Problem requirements: Look below for the line containing "k tabs false)."; from there, print each line exactly up to and including the line containing "1))) by lia.", and stop.

Dataset entries:

(* ===== verification/CursorReport.v ===== *)
(** * Reports of the presentation state, read back

    The tab stop report restores the tab stops, and the cursor information
    report the cursor. *)

From S2P Require Import Prelude VTTypes TermDispatch StateMachine ParserRoundtrip TextAttribute Graphics TerminalInput InputRoundtrip Charsets TerminalOutput.
From S2P Require Import Cursor Pages Adapter AdapterFacts AdapterMoves AdapterReports Presentation.
#[local] Open Scope Z_scope.

Section Reports.
Context {A R : Type} `{Rows : !RowStorage R} `{Api : !ITerminalApi A R} `{Laws : !TerminalApiLaws A R}.
Abbreviation S_ := (AdaptDispatch A R).
Implicit Types (s t u : S_) (page : Page).

(** ** Tab stops *)

Lemma tab_digits ds : Forall is_digit ds -> forall width column rest s,
  handle_string (ds ++ rest) (RestoringTabs width column) s
  = handle_string rest (RestoringTabs width (accumulate column ds)) s.
Proof.
  induction 1 as [|c ds Hc _ IH]; intros width column rest s; [done|].
  cbn [app handle_string handler_step]. unfold _RestoreTabStops_step. unfold is_digit in Hc. autounfold with chars in Hc.
  rewrite (proj2 (andb_true_iff _ _)) by lia. cbn [obind]. rewrite IH. unfold accumulate. cbn [fold_left].
  rewrite AccumulateTo_min, Z.min_comm. done.
Qed.

(** The stop that a complete number sets. *)
Definition commit (width column : Z) (tabs : list bool) : list bool :=
  if (1 <? column) && (column <=? width) then <[Z.to_nat (column - 1) := true]> tabs else tabs.

Definition with_tabs (tabs : list bool) s : S_ := s <| _tabStopColumns := tabs |>.

Lemma tab_separator width column ch rest s tabs : Z.of_nat (length tabs) = width -> ch = 0x2F \/ ch = ESC ->
  handle_string (ch :: rest) (RestoringTabs width column) (with_tabs tabs s) =
  if ch =? ESC then Done (RestoringTabs width 0, with_tabs (commit width column tabs) s)
  else handle_string rest (RestoringTabs width 0) (with_tabs (commit width column tabs) s).
Proof.
  intros Hl Hch. cbn [handle_string handler_step]. unfold _RestoreTabStops_step, commit.
  assert (Hc : (ch >=? 0x30) && (ch <=? 0x39) = false) by (destruct Hch as [-> | ->]; done).
  assert (Hs : (ch =? 0x2F) || (ch =? ESC) = true) by (destruct Hch as [-> | ->]; done).
  rewrite Hc, Hs. destruct ((1 <? column) && (column <=? width)) eqn:Hr.
  - unfold set_tab_stop. rewrite (proj2 (Z.ltb_ge _ 0)) by lia. unfold array_set, with_tabs. cbn [_tabStopColumns].
    change (_tabStopColumns (s <| _tabStopColumns := tabs |>)) with tabs.
    rewrite (proj2 (Nat.ltb_lt _ _)) by lia. cbn [obind]. by destruct (ch =? ESC).
  - cbn [obind]. by destruct (ch =? ESC).
Qed.

(** The stops that the rest of a report sets. *)
Fixpoint mark (width column : Z) (columns tabs : list bool) : list bool :=
  match columns with
  | [] => tabs
  | stop :: columns => mark width (column + 1) columns (if stop : bool then commit width (column + 1) tabs else tabs)
  end.

Lemma length_commit width column tabs : length (commit width column tabs) = length tabs.
Proof. unfold commit. step_if; [apply length_insert|done]. Qed.

Lemma commit_zero width tabs : commit width 0 tabs = tabs.
Proof. done. Qed.

Lemma tab_report_read width columns : forall column pending (sep : bool) tabs s,
  0 <= column -> column + Z.of_nat (length columns) <= MAX_PARAMETER_VALUE ->
  Z.of_nat (length tabs) = width -> (sep = false -> pending = 0) ->
  exists h, handle_string (tab_stop_list column columns sep ++ [ESC]) (RestoringTabs width pending) (with_tabs tabs s)
    = Done (h, with_tabs (mark width column columns (commit width pending tabs)) s).
Proof.
  induction columns as [|stop columns IH]; intros column pending sep tabs s Hc Hmax Hl Hsep; cbn [tab_stop_list app mark length] in *.
  - rewrite tab_separator by auto. rewrite Z.eqb_refl. by eexists.
  - assert (Hn : 0 <= column + 1 <= MAX_PARAMETER_VALUE) by lia. destruct stop.
    + rewrite format_digits by (unfold MAX_PARAMETER_VALUE in Hn; lia). rewrite <- !app_assoc.
      assert (Hgo : exists h, handle_string (digits (column + 1) ++ tab_stop_list (column + 1) columns true ++ [ESC])
          (RestoringTabs width 0) (with_tabs (commit width pending tabs) s)
        = Done (h, with_tabs (mark width (column + 1) columns (commit width (column + 1) (commit width pending tabs))) s)).
      { rewrite tab_digits, digits_accumulate by (exact Hn || (apply digits_digit; lia)). apply IH; [lia|lia|by rewrite length_commit|done]. }
      destruct sep; [|rewrite (Hsep eq_refl) in Hgo |- *; exact Hgo].
      destruct Hgo as (h & Hgo). exists h. change (wstr "/") with [0x2F]. cbn [app].
      rewrite tab_separator by auto. exact Hgo.
    + apply IH; [lia|lia|done|done].
Qed.

Lemma nth_commit width column tabs k : Z.of_nat (length tabs) = width ->
  nth k (commit width column tabs) false = ((1 <? column) && (column <=? width) && (Z.of_nat k =? column - 1)) || nth k tabs false.
Proof.
  intros Hl. unfold commit. destruct ((1 <? column) && (column <=? width)) eqn:Hr; [|done]. cbn [andb].
  destruct (Z.eqb_spec (Z.of_nat k) (column - 1)) as [He|He].
  - replace k with (Z.to_nat (column - 1)) by lia. rewrite nth_insert_same by lia. done.
  - rewrite nth_insert_other by lia. done.
Qed.

Lemma nth_mark width columns : forall column tabs k, 0 <= column -> column + Z.of_nat (length columns) <= width ->
  Z.of_nat (length tabs) = width ->
  nth k (mark width column columns tabs) false
  = ((column <=? Z.of_nat k) && (1 <=? Z.of_nat k) && nth (k - Z.to_nat column) columns false) || nth k tabs false.
Proof.
  induction columns as [|stop columns IH]; intros column tabs k Hc Hw Hl; cbn [mark length] in *.
  - rewrite andb_comm. by destruct (k - Z.to_nat column)%nat.
  - rewrite IH by (try (destruct stop; rewrite ?length_commit); lia).
    assert (Htabs : nth k (if stop then commit width (column + 1) tabs else tabs) false
      = (stop && (1 <=? Z.of_nat k) && (Z.of_nat k =? column)) || nth k tabs false).
    { destruct stop; [|done]. rewrite nth_commit by done. f_equal. cbn [andb].
      destruct (Z.eqb_spec (Z.of_nat k) (column + 1 - 1)), (Z.eqb_spec (Z.of_nat k) column); try lia; rewrite ?andb_true_r, ?andb_false_r; lia. }
    rewrite Htabs. destruct (Z.lt_trichotomy (Z.of_nat k) column) as [Hk|[Hk|Hk]].
    + rewrite (proj2 (Z.leb_gt (column + 1) _)), (proj2 (Z.leb_gt column _)), (proj2 (Z.eqb_neq _ column)) by lia.
      by destruct stop, (1 <=? Z.of_nat k).
    + replace (k - Z.to_nat column)%nat with 0%nat by lia. rewrite (proj2 (Z.leb_gt (column + 1) _)) by lia.
      rewrite (proj2 (Z.eqb_eq _ _) Hk), (proj2 (Z.leb_le column _)) by lia. cbn [andb orb nth].
      by destruct stop, (1 <=? Z.of_nat k).
    + replace (k - Z.to_nat column)%nat with (S (k - Z.to_nat (column + 1))) by lia.
      rewrite (proj2 (Z.leb_le (column + 1) _)), (proj2 (Z.leb_le column _)), (proj2 (Z.eqb_neq _ column)) by lia.
      cbn [nth]. by destruct stop, (1 <=? Z.of_nat k).
Qed.

Lemma init_tabs width s : 0 <= width ->
  exists tabs, _InitTabStopsForWidth width s = Done (with_tabs tabs s) /\ (Z.to_nat width <= length tabs)%nat.
Proof.
  intros Hw. unfold _InitTabStopsForWidth. rewrite (proj2 (Z.ltb_ge _ 0)) by lia.
  destruct (length (_tabStopColumns s) <? Z.to_nat width)%nat eqn:Hl.
  - eexists. split; [reflexivity|]. destruct (_initDefaultTabStops s); rewrite ?length_imap, length_app, length_replicate; lia.
  - exists (_tabStopColumns s). split; [f_equal; by destruct s|]. apply Nat.ltb_ge in Hl. lia.
Qed.

Lemma init_cleared width s : 0 < width ->
  _InitTabStopsForWidth width (_ClearAllTabStops s)
  = Done (with_tabs (replicate (Z.to_nat width) false) (_ClearAllTabStops s)).
Proof.
  intros Hw. unfold _InitTabStopsForWidth. rewrite (proj2 (Z.ltb_ge _ 0)) by lia. cbn [_tabStopColumns _ClearAllTabStops].
  change (_tabStopColumns (_ClearAllTabStops s)) with (@nil bool). cbn [length app].
  rewrite (proj2 (Nat.ltb_lt _ _)) by lia. by rewrite Nat.sub_0_r.
Qed.

Lemma nth_replicate_false n k : nth k (replicate n false) false = false.
Proof. revert k. induction n as [|n IH]; intros [|k]; cbn; auto. Qed.

Lemma nth_take_false n (l : list bool) k : nth k (take n l) false = ((k <? n)%nat && nth k l false).
Proof.
  rewrite !nth_lookup. destruct (Nat.ltb_spec k n) as [Hk|Hk]; cbn [andb].
  - by rewrite lookup_take_lt.
  - by rewrite lookup_take_ge.
Qed.

(** The tab stop report restores the tab stops.  A terminal answers
    DECRQPSR with a text that, sent back as DECRSPS to a terminal of the same
    width with any tab stops, leaves exactly the stops of the first, up to the
    width and but for the first column, where a tab always stops. *)
Theorem tab_stops_restored s page t page' : adapter_ok s -> settled s page -> adapter_ok t -> settled t page' ->
  Width page' t = Width page s -> Width page s <= MAX_PARAMETER_VALUE ->
  exists s1 text, AdaptDispatch_RequestPresentationStateReport 2 s = Done s1 /\
    _api s1 = api_call (R := R) (ReturnResponse (dcs_response (sends_c1 s) (wstr "2$u" ++ text))) (_api s) /\
    exists h t0 h' t', AdaptDispatch_RestorePresentationState 2 t = Done (Some h, t0) /\
      handle_string (text ++ [ESC]) h t0 = Done (h', t') /\
      forall k, nth k (_tabStopColumns t') false
        = ((1 <=? k) && (k <? Z.to_nat (Width page s)))%nat && nth k (_tabStopColumns s1) false.
Proof.
  intros Hok Hs Hokt Ht Hw Hmax. destruct (page_geometry s page (ok_pages s Hok) (ok_view s Hok) Hs) as [Hw2 _].
  destruct (init_tabs (Width page s) s) as (tabs & Hi & Hl); [lia|]. set (width := Width page s) in *.
  set (cols := take (Z.to_nat width) tabs).
  assert (Hcols : length cols = Z.to_nat width) by (unfold cols; rewrite length_take; lia).
  exists (_ReturnDcsResponse (wstr "2$u" ++ tab_stop_list 0 cols false) (with_tabs tabs s)), (tab_stop_list 0 cols false).
  split_and!.
  - cbn [AdaptDispatch_RequestPresentationStateReport Z.eqb Pos.eqb]. unfold _ReportTabStops. rewrite Hs. fold width. rewrite Hi. done.
  - done.
  - set (W := Z.max width 132). set (t0 := with_tabs (replicate (Z.to_nat W) false) (_ClearAllTabStops t)).
    destruct (tab_report_read W cols 0 0 false (replicate (Z.to_nat W) false) (_ClearAllTabStops t)) as (h' & Hh);
      [done|rewrite Hcols; lia|rewrite length_replicate; lia|done|].
    do 4 eexists. split_and!; [|exact Hh|].
    + cbn [AdaptDispatch_RestorePresentationState Z.eqb Pos.eqb]. unfold _RestoreTabStops. rewrite Ht, Hw. fold width W.
      rewrite init_cleared by lia. done.
    + intros k. cbn [with_tabs _tabStopColumns]. change (_tabStopColumns (with_tabs ?l _)) with l.
      change (_tabStopColumns (_ReturnDcsResponse _ (with_tabs tabs s))) with tabs.
      rewrite commit_zero, nth_mark by (rewrite ?Hcols, ?length_replicate; lia).
      rewrite nth_replicate_false, orb_false_r, Nat.sub_0_r, (proj2 (Z.leb_le 0 _)) by lia. cbn [andb].
      unfold cols. rewrite nth_take_false, andb_assoc. f_equal. f_equal. destruct k; [done|]. apply Z.leb_le. lia.
Qed.
End Reports.

(** * The cursor information report, read back

    The fields of the report, the handler on each of them, and what it
    restores: the page and the place on it, the pending wrap, the origin mode,
    the renditions it covers, and the character sets. *)

From S2P Require Import AttributeFacts CharsetFacts.

(** ** Identifiers of character sets *)

Definition nonzero_byte (c : Z) : Prop := 0 < c < 256.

Response to this exercise:
      = (stop && (1 <=? Z.of_nat k) && (Z.of_nat k =? column)) || nth k tabs false).
    { destruct stop; [|done]. rewrite nth_commit by done. f_equal. cbn [andb].
      destruct (Z.eqb_spec (Z.of_nat k) (column + 1 - 1)), (Z.eqb_spec (Z.of_nat k) column); try lia; rewrite ?andb_true_r, ?andb_false_r; lia. }
    rewrite Htabs. destruct (Z.lt_trichotomy (Z.of_nat k) column) as [Hk|[Hk|Hk]].
    + rewrite (proj2 (Z.leb_gt (column + 1) _)), (proj2 (Z.leb_gt column _)), (proj2 (Z.eqb_neq _ column)) by lia.
      by destruct stop, (1 <=? Z.of_nat k).
    + replace (k - Z.to_nat column)%nat with 0%nat by lia. rewrite (proj2 (Z.leb_gt (column + 1) _)) by lia.
      rewrite (proj2 (Z.eqb_eq _ _) Hk), (proj2 (Z.leb_le column _)) by lia. cbn [andb orb nth].
      by destruct stop, (1 <=? Z.of_nat k).
    + replace (k - Z.to_nat column)%nat with (S (k - Z.to_nat (column + 1))) by lia.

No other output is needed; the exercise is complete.